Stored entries
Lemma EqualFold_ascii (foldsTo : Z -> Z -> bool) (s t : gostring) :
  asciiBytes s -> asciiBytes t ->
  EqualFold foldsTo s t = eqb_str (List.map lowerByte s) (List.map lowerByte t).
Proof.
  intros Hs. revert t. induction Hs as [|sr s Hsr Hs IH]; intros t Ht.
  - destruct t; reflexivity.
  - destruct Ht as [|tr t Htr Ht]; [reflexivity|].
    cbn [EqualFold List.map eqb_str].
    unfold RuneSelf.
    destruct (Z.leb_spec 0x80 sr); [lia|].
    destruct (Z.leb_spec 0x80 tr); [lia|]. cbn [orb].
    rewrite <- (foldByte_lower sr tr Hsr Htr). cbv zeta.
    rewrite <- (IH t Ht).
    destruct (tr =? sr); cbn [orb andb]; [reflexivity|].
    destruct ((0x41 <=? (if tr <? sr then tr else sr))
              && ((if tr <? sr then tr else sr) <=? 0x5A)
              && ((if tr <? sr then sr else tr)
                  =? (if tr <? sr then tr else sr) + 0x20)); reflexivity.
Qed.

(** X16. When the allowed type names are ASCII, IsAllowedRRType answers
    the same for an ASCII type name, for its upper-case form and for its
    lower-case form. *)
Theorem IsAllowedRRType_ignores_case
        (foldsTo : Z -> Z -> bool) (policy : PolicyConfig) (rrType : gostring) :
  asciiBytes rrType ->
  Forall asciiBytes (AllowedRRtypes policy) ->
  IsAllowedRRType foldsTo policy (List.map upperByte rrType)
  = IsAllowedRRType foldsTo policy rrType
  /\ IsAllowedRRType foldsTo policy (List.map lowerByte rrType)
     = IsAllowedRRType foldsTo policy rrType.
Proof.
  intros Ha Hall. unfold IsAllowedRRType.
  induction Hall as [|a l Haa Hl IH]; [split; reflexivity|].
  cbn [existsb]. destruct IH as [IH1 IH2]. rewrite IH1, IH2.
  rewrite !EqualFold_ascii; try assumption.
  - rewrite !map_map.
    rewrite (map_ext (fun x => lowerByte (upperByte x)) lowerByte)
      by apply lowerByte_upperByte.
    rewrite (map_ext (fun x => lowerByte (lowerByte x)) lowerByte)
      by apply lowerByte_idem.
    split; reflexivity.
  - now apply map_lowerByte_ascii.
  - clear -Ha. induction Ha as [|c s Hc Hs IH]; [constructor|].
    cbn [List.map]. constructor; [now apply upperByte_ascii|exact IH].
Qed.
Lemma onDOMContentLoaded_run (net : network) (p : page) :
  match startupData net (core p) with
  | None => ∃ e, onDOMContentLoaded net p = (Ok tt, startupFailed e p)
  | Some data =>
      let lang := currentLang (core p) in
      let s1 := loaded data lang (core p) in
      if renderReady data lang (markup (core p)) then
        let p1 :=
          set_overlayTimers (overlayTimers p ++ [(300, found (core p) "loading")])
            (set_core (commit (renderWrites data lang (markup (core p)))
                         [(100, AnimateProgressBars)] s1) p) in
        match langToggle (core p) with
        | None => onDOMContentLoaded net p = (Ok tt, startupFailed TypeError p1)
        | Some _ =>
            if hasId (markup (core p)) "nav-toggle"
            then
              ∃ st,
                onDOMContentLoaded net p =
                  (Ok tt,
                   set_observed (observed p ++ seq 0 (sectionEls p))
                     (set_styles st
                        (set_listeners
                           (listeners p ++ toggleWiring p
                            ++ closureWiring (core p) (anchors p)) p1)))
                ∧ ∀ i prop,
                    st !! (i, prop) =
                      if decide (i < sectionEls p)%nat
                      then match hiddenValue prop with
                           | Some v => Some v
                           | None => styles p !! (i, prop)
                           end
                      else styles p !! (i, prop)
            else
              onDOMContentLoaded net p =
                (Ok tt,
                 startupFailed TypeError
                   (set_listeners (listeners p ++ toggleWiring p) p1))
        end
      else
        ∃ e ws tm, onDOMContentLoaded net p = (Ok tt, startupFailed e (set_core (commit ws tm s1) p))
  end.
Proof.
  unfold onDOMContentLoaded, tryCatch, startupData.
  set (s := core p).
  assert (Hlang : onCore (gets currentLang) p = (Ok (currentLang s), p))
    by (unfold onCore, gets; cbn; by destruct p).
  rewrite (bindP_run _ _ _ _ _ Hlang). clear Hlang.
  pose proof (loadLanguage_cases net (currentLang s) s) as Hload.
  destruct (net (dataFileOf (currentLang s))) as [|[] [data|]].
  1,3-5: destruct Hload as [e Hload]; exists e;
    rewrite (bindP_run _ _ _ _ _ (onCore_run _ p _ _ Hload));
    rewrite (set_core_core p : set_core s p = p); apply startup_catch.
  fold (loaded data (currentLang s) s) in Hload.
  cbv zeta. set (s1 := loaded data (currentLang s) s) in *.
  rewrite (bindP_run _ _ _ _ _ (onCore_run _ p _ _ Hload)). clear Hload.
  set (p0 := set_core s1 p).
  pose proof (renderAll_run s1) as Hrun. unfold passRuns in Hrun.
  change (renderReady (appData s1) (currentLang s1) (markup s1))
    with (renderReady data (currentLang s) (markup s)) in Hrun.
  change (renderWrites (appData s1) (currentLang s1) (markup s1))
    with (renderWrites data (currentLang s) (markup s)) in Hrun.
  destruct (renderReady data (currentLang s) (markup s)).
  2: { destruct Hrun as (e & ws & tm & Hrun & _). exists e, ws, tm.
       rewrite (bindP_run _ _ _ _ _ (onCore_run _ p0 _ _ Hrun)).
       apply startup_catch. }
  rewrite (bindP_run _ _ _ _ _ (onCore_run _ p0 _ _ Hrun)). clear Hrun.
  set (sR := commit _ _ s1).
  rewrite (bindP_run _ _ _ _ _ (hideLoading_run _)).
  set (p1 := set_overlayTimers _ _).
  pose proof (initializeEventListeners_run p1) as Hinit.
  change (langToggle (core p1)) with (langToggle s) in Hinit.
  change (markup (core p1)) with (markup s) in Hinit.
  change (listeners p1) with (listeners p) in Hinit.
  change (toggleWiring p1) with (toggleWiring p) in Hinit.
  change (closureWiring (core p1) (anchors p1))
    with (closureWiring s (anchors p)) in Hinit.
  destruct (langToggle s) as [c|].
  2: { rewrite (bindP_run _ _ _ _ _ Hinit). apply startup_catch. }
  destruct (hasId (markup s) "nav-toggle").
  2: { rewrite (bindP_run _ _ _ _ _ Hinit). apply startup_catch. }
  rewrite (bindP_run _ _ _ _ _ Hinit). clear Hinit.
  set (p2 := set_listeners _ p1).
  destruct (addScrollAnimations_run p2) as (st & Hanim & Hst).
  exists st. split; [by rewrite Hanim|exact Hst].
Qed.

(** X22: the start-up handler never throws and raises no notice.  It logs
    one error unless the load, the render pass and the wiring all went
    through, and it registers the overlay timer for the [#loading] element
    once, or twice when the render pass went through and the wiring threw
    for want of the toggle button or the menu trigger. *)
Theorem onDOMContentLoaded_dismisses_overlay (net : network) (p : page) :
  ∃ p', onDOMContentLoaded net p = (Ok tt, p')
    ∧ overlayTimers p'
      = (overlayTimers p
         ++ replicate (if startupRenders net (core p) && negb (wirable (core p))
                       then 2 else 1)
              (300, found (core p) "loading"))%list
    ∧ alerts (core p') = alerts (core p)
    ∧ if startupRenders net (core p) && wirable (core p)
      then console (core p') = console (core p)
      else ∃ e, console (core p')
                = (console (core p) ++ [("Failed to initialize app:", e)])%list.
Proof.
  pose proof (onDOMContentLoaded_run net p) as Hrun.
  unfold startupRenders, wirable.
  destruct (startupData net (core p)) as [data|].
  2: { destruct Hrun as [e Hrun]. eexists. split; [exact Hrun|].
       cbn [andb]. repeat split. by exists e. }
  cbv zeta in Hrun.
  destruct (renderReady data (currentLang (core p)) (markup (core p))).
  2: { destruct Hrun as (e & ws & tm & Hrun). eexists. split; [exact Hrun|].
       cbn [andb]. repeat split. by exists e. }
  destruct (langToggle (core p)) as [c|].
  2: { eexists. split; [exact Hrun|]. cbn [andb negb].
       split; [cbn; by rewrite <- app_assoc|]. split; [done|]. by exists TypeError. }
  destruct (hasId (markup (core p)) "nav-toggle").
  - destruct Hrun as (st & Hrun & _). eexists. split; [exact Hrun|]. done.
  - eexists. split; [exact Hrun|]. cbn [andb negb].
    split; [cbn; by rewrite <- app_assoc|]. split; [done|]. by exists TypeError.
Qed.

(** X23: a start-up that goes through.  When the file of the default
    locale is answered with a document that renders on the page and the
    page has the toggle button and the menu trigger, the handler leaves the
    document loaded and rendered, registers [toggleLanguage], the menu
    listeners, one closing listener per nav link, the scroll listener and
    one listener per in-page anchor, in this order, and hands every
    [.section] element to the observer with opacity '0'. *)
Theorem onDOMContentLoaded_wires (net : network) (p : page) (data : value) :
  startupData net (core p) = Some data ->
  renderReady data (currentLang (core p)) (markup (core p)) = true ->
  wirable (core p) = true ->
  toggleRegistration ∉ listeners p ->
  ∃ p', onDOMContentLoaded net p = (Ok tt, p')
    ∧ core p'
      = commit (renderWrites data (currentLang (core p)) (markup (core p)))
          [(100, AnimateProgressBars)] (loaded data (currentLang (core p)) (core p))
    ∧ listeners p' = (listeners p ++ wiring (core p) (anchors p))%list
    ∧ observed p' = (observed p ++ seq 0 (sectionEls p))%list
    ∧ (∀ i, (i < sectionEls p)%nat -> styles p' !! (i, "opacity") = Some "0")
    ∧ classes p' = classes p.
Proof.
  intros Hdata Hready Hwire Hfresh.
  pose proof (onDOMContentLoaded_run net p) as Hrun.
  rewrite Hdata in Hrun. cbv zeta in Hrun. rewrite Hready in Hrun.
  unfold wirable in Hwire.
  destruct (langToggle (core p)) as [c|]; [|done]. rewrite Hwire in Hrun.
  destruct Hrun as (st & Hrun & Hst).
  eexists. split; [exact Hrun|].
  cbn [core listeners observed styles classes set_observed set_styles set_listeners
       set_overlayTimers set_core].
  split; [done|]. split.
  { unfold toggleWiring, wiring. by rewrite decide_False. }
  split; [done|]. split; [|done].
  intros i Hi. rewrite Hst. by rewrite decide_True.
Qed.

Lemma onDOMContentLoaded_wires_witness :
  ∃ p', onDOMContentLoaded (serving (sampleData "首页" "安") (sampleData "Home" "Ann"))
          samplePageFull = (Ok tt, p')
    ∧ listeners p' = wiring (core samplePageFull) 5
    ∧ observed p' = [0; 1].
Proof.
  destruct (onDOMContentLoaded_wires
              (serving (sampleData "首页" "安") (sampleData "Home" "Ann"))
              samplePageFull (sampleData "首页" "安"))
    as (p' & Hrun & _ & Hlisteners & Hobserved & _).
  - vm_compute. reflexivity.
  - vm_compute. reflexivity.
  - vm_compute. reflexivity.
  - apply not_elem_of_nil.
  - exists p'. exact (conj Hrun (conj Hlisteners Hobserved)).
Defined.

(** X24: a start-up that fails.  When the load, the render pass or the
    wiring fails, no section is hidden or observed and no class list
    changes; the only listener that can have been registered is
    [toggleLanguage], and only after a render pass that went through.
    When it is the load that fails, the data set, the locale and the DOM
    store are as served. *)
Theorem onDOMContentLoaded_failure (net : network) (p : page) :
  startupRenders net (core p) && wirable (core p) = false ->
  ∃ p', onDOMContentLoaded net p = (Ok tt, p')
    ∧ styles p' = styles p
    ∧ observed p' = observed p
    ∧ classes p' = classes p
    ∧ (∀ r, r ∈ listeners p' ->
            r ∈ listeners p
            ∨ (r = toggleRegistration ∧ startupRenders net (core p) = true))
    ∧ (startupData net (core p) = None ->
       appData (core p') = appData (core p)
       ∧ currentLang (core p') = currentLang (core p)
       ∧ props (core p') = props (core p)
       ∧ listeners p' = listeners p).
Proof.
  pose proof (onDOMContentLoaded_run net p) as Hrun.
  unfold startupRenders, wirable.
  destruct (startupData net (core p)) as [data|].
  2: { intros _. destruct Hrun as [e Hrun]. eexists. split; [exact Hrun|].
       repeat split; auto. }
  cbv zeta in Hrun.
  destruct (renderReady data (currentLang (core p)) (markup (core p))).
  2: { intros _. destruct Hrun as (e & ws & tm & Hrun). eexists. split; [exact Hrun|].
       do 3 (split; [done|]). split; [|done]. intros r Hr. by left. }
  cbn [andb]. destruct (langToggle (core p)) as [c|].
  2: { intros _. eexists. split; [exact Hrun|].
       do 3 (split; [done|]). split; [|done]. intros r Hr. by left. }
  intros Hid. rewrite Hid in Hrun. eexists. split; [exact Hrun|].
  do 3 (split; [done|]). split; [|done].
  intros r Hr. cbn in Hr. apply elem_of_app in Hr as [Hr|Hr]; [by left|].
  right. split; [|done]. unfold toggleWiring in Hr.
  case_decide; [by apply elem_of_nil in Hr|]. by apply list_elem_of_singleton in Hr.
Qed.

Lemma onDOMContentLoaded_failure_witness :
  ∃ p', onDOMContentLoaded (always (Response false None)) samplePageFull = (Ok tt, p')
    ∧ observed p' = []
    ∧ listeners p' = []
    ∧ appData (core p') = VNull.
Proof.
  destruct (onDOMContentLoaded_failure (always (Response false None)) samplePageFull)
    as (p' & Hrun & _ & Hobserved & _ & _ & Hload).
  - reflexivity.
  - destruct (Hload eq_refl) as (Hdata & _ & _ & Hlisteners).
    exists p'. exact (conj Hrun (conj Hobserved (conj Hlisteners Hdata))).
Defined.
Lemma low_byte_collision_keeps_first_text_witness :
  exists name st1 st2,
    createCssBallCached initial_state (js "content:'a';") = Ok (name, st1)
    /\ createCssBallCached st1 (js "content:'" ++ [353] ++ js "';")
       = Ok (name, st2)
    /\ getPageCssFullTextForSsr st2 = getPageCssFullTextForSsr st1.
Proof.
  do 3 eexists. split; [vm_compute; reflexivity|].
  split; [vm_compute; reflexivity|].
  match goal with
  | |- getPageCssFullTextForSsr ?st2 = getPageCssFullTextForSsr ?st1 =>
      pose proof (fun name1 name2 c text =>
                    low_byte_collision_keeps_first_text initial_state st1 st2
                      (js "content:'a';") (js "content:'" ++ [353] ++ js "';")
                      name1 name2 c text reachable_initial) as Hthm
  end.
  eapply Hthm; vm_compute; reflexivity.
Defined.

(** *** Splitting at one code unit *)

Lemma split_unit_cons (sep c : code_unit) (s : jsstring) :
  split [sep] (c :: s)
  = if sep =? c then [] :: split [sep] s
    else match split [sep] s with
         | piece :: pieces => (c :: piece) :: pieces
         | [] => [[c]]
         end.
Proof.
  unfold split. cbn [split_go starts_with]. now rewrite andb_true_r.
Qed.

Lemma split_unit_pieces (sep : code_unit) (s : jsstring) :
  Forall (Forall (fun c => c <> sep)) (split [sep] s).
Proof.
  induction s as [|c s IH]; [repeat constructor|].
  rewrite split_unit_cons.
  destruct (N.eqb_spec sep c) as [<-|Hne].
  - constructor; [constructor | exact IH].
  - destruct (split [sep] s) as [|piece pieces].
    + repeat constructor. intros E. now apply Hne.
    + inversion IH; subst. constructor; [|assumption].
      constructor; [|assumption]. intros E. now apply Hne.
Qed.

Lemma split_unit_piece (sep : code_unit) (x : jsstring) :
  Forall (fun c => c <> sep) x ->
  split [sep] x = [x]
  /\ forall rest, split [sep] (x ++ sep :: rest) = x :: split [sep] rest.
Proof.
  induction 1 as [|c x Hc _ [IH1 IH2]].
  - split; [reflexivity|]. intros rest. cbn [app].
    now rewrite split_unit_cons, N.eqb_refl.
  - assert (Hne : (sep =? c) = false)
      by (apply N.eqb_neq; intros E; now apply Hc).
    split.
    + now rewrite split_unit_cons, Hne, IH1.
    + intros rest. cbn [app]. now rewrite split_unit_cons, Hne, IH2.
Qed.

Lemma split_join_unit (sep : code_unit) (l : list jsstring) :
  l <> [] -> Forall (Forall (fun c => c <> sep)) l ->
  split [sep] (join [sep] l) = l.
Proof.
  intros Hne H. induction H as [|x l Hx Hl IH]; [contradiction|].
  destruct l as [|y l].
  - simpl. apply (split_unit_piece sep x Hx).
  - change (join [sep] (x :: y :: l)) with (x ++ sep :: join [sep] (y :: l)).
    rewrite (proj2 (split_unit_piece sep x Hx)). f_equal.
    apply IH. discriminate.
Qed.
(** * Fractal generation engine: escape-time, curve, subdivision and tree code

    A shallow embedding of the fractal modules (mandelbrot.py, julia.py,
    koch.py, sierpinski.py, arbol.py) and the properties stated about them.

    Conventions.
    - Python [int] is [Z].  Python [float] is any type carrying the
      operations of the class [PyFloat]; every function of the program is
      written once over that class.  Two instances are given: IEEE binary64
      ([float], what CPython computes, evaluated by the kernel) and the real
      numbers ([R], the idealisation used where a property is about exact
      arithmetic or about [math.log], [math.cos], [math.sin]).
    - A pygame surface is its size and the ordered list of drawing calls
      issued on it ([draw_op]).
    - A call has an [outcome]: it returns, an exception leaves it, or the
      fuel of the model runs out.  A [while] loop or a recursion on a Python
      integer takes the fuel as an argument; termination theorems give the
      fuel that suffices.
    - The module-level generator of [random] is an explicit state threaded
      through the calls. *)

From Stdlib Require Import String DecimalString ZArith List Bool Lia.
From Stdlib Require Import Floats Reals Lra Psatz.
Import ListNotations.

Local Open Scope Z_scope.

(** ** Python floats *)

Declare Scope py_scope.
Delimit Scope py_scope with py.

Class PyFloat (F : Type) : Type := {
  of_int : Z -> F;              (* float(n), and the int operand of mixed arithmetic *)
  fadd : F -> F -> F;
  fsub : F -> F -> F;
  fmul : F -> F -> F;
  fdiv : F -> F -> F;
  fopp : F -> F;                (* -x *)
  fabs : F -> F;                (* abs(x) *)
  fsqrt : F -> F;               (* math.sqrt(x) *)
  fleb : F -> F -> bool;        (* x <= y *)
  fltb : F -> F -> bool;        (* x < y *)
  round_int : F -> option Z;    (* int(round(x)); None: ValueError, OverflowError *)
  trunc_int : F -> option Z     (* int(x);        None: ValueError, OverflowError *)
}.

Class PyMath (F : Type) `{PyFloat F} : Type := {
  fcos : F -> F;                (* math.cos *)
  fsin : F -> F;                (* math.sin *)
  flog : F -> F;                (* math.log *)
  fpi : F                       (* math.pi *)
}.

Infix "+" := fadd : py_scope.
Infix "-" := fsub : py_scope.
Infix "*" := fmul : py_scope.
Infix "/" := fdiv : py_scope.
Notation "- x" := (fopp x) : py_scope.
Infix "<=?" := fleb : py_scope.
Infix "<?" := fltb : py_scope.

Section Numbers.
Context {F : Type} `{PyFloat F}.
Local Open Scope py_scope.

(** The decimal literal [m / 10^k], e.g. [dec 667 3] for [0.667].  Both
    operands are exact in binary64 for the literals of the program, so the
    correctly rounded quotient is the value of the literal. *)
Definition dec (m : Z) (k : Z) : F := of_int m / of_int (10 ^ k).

> What the task requires: Tally up the lines holding the word "Hdata" in the data above, and answer with that figure only.

> Task answer: 4